Please set down every entry below exactly as given.

◆ **Records provided**
•••••

(* ===== verification/Acpi.v ===== *)
(** Tables of the firmware: [include/acpi_table.hpp] and [src/acpi_table.cpp].

    A table is a range of bytes; multi-byte fields are little-endian and not
    aligned.  Tables that list entries of several types, each with its length,
    are walked by loops of one shape. *)
From S2P Require Import Prelude.
Local Open Scope Z_scope.

Section bytes.
Context (b : Z → Z).

Definition u8 (a : Z) : Z := b a.
Definition u16 (a : Z) : Z := b a + b (a + 1) * 2 ^ 8.
Definition u32 (a : Z) : Z := u16 a + u16 (a + 2) * 2 ^ 16.
Definition u64 (a : Z) : Z := u32 a + u32 (a + 4) * 2 ^ 32.

(** [Acpi_table::length] of the table at [this]. *)
Definition table_length (this : Z) : Z := u32 (this + 4).

Definition HEADER_SIZE : Z := 36.

(** [good_checksum] *)
Fixpoint checksum_loop (fuel : nat) (ptr fin check : Z) : Z :=
  match fuel with
  | O => check
  | S fuel => if ptr <? fin then checksum_loop fuel (ptr + 1) fin (wrap 8 (check + u8 ptr)) else check
  end.

Definition good_checksum (this : Z) : bool :=
  negb (truthy (checksum_loop (Z.to_nat (table_length this)) this (this + table_length this) 0)).

(** The loop over the entries from [ptr] to [fin]: [handler] gets those of
    type [ty].  Every entry takes a byte at least, or the loop does not end. *)
Section entries.
Context {S : Type} (ty : Z) (handler : Z → S → option S).

Fixpoint parse_entries (fuel : nat) (ptr fin : Z) (s : S) : option S :=
  if ptr <? fin then
    match fuel with
    | O => None
    | Datatypes.S fuel =>
      s ← (if u8 ptr =? ty then handler ptr s else Some s);
      parse_entries fuel (ptr + u8 (ptr + 1)) fin s
    end
  else Some s.
End entries.

(** The addresses of the entries from [ptr] to [fin]. *)
Fixpoint entries (fuel : nat) (ptr fin : Z) : option (list Z) :=
  if ptr <? fin then
    match fuel with
    | O => None
    | S fuel => l ← entries fuel (ptr + u8 (ptr + 1)) fin; Some (ptr :: l)
    end
  else Some [].

(** The loop hands the entries of its type to the handler, one by one. *)
Fixpoint fold_option {A S : Type} (f : A → S → option S) (l : list A) (s : S) : option S :=
  match l with
  | [] => Some s
  | x :: l => s ← f x s; fold_option f l s
  end.

Lemma parse_entries_fold {S : Type} ty (handler : Z → S → option S) fin fuel : ∀ ptr l s,
  entries fuel ptr fin = Some l →
  parse_entries ty handler fuel ptr fin s = fold_option handler (filter (λ a, u8 a = ty) l) s.
Proof.
  induction fuel as [|fuel IH]; intros ptr l s; cbn [entries parse_entries].
  - destruct (ptr <? fin); [done|]. by intros [= <-].
  - destruct (ptr <? fin); [|by intros [= <-]].
    destruct (entries fuel (ptr + u8 (ptr + 1)) fin) as [l'|] eqn:He; [|done]. cbn [mbind option_bind]. intros [= <-].
    rewrite filter_cons. destruct (Z.eqb_spec (u8 ptr) ty) as [Ht|Ht].
    + rewrite decide_True by done. cbn [fold_option]. destruct (handler ptr s) as [s'|]; [|done]. cbn [mbind option_bind]. by apply IH.
    + rewrite decide_False by done. cbn [mbind option_bind]. by apply IH.
Qed.

(** The table lists entries at the addresses [l], none of them empty. *)
Inductive listed (fin : Z) : Z → list Z → Prop :=
  | listed_end ptr : fin ≤ ptr → listed fin ptr []
  | listed_entry ptr l : ptr < fin → 1 ≤ u8 (ptr + 1) → listed fin (ptr + u8 (ptr + 1)) l → listed fin ptr (ptr :: l).

(** The loops end, after as many turns as the table has bytes at most. *)
Lemma entries_end fin ptr l : listed fin ptr l → ∀ fuel, fin - ptr ≤ Z.of_nat fuel → entries fuel ptr fin = Some l.
Proof.
  induction 1 as [ptr Hf|ptr l Hlt Hp _ IH]; intros [|fuel] Hfuel; cbn [entries].
  - by rewrite (proj2 (Z.ltb_ge _ _)).
  - by rewrite (proj2 (Z.ltb_ge _ _)).
  - lia.
  - rewrite (proj2 (Z.ltb_lt _ _)) by done. rewrite IH by lia. done.
Qed.

End bytes.

Lemma fold_option_app {A S : Type} (f : A → S → option S) l1 l2 s :
  fold_option f (l1 ++ l2) s = (s ← fold_option f l1 s; fold_option f l2 s).
Proof. revert s. induction l1 as [|x l1 IH]; intros s; [done|]. cbn. destruct (f x s); [|done]. cbn. apply IH. Qed.

(** ** Tables for examples *)

(** The bytes of a field, and memory that holds a table at address 0. *)
Definition le (n : nat) (v : Z) : list Z := (λ i, v / 2 ^ (8 * Z.of_nat i) mod 2 ^ 8) <$> seq 0 n.
Definition bytes_at (l : list Z) (a : Z) : Z := default 0 (l !! Z.to_nat a).

(** Shows that a concrete table lists its entries. *)
Ltac list_entries :=
  repeat (apply listed_entry; [by vm_compute|by vm_compute|];
    match goal with |- listed _ _ ?p _ => let q := eval vm_compute in p in change p with q end);
  apply listed_end; by vm_compute.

•••••

◆ **Expected output**
(* ===== verification/Acpi.v ===== *)
(** Tables of the firmware: [include/acpi_table.hpp] and [src/acpi_table.cpp].

    A table is a range of bytes; multi-byte fields are little-endian and not
    aligned.  Tables that list entries of several types, each with its length,
    are walked by loops of one shape. *)
From S2P Require Import Prelude.
Local Open Scope Z_scope.

Section bytes.
Context (b : Z → Z).

Definition u8 (a : Z) : Z := b a.
Definition u16 (a : Z) : Z := b a + b (a + 1) * 2 ^ 8.
Definition u32 (a : Z) : Z := u16 a + u16 (a + 2) * 2 ^ 16.
Definition u64 (a : Z) : Z := u32 a + u32 (a + 4) * 2 ^ 32.

(** [Acpi_table::length] of the table at [this]. *)
Definition table_length (this : Z) : Z := u32 (this + 4).

Definition HEADER_SIZE : Z := 36.

(** [good_checksum] *)
Fixpoint checksum_loop (fuel : nat) (ptr fin check : Z) : Z :=
  match fuel with
  | O => check
  | S fuel => if ptr <? fin then checksum_loop fuel (ptr + 1) fin (wrap 8 (check + u8 ptr)) else check
  end.

Definition good_checksum (this : Z) : bool :=
  negb (truthy (checksum_loop (Z.to_nat (table_length this)) this (this + table_length this) 0)).

(** The loop over the entries from [ptr] to [fin]: [handler] gets those of
    type [ty].  Every entry takes a byte at least, or the loop does not end. *)
Section entries.
Context {S : Type} (ty : Z) (handler : Z → S → option S).

Fixpoint parse_entries (fuel : nat) (ptr fin : Z) (s : S) : option S :=
  if ptr <? fin then
    match fuel with
    | O => None
    | Datatypes.S fuel =>
      s ← (if u8 ptr =? ty then handler ptr s else Some s);
      parse_entries fuel (ptr + u8 (ptr + 1)) fin s
    end
  else Some s.
End entries.

(** The addresses of the entries from [ptr] to [fin]. *)
Fixpoint entries (fuel : nat) (ptr fin : Z) : option (list Z) :=
  if ptr <? fin then
    match fuel with
    | O => None
    | S fuel => l ← entries fuel (ptr + u8 (ptr + 1)) fin; Some (ptr :: l)
    end
  else Some [].

(** The loop hands the entries of its type to the handler, one by one. *)
Fixpoint fold_option {A S : Type} (f : A → S → option S) (l : list A) (s : S) : option S :=
  match l with
  | [] => Some s
  | x :: l => s ← f x s; fold_option f l s
  end.

Lemma parse_entries_fold {S : Type} ty (handler : Z → S → option S) fin fuel : ∀ ptr l s,
  entries fuel ptr fin = Some l →
  parse_entries ty handler fuel ptr fin s = fold_option handler (filter (λ a, u8 a = ty) l) s.
Proof.
  induction fuel as [|fuel IH]; intros ptr l s; cbn [entries parse_entries].
  - destruct (ptr <? fin); [done|]. by intros [= <-].
  - destruct (ptr <? fin); [|by intros [= <-]].
    destruct (entries fuel (ptr + u8 (ptr + 1)) fin) as [l'|] eqn:He; [|done]. cbn [mbind option_bind]. intros [= <-].
    rewrite filter_cons. destruct (Z.eqb_spec (u8 ptr) ty) as [Ht|Ht].
    + rewrite decide_True by done. cbn [fold_option]. destruct (handler ptr s) as [s'|]; [|done]. cbn [mbind option_bind]. by apply IH.
    + rewrite decide_False by done. cbn [mbind option_bind]. by apply IH.
Qed.

(** The table lists entries at the addresses [l], none of them empty. *)
Inductive listed (fin : Z) : Z → list Z → Prop :=
  | listed_end ptr : fin ≤ ptr → listed fin ptr []
  | listed_entry ptr l : ptr < fin → 1 ≤ u8 (ptr + 1) → listed fin (ptr + u8 (ptr + 1)) l → listed fin ptr (ptr :: l).

(** The loops end, after as many turns as the table has bytes at most. *)
Lemma entries_end fin ptr l : listed fin ptr l → ∀ fuel, fin - ptr ≤ Z.of_nat fuel → entries fuel ptr fin = Some l.
Proof.
  induction 1 as [ptr Hf|ptr l Hlt Hp _ IH]; intros [|fuel] Hfuel; cbn [entries].
  - by rewrite (proj2 (Z.ltb_ge _ _)).
  - by rewrite (proj2 (Z.ltb_ge _ _)).
  - lia.
  - rewrite (proj2 (Z.ltb_lt _ _)) by done. rewrite IH by lia. done.
Qed.

End bytes.

Lemma fold_option_app {A S : Type} (f : A → S → option S) l1 l2 s :
  fold_option f (l1 ++ l2) s = (s ← fold_option f l1 s; fold_option f l2 s).
Proof. revert s. induction l1 as [|x l1 IH]; intros s; [done|]. cbn. destruct (f x s); [|done]. cbn. apply IH. Qed.

(** ** Tables for examples *)

(** The bytes of a field, and memory that holds a table at address 0. *)
Definition le (n : nat) (v : Z) : list Z := (λ i, v / 2 ^ (8 * Z.of_nat i) mod 2 ^ 8) <$> seq 0 n.
Definition bytes_at (l : list Z) (a : Z) : Z := default 0 (l !! Z.to_nat a).

(** Shows that a concrete table lists its entries. *)
Ltac list_entries :=
  repeat (apply listed_entry; [by vm_compute|by vm_compute|];
    match goal with |- listed _ _ ?p _ => let q := eval vm_compute in p in change p with q end);
  apply listed_end; by vm_compute.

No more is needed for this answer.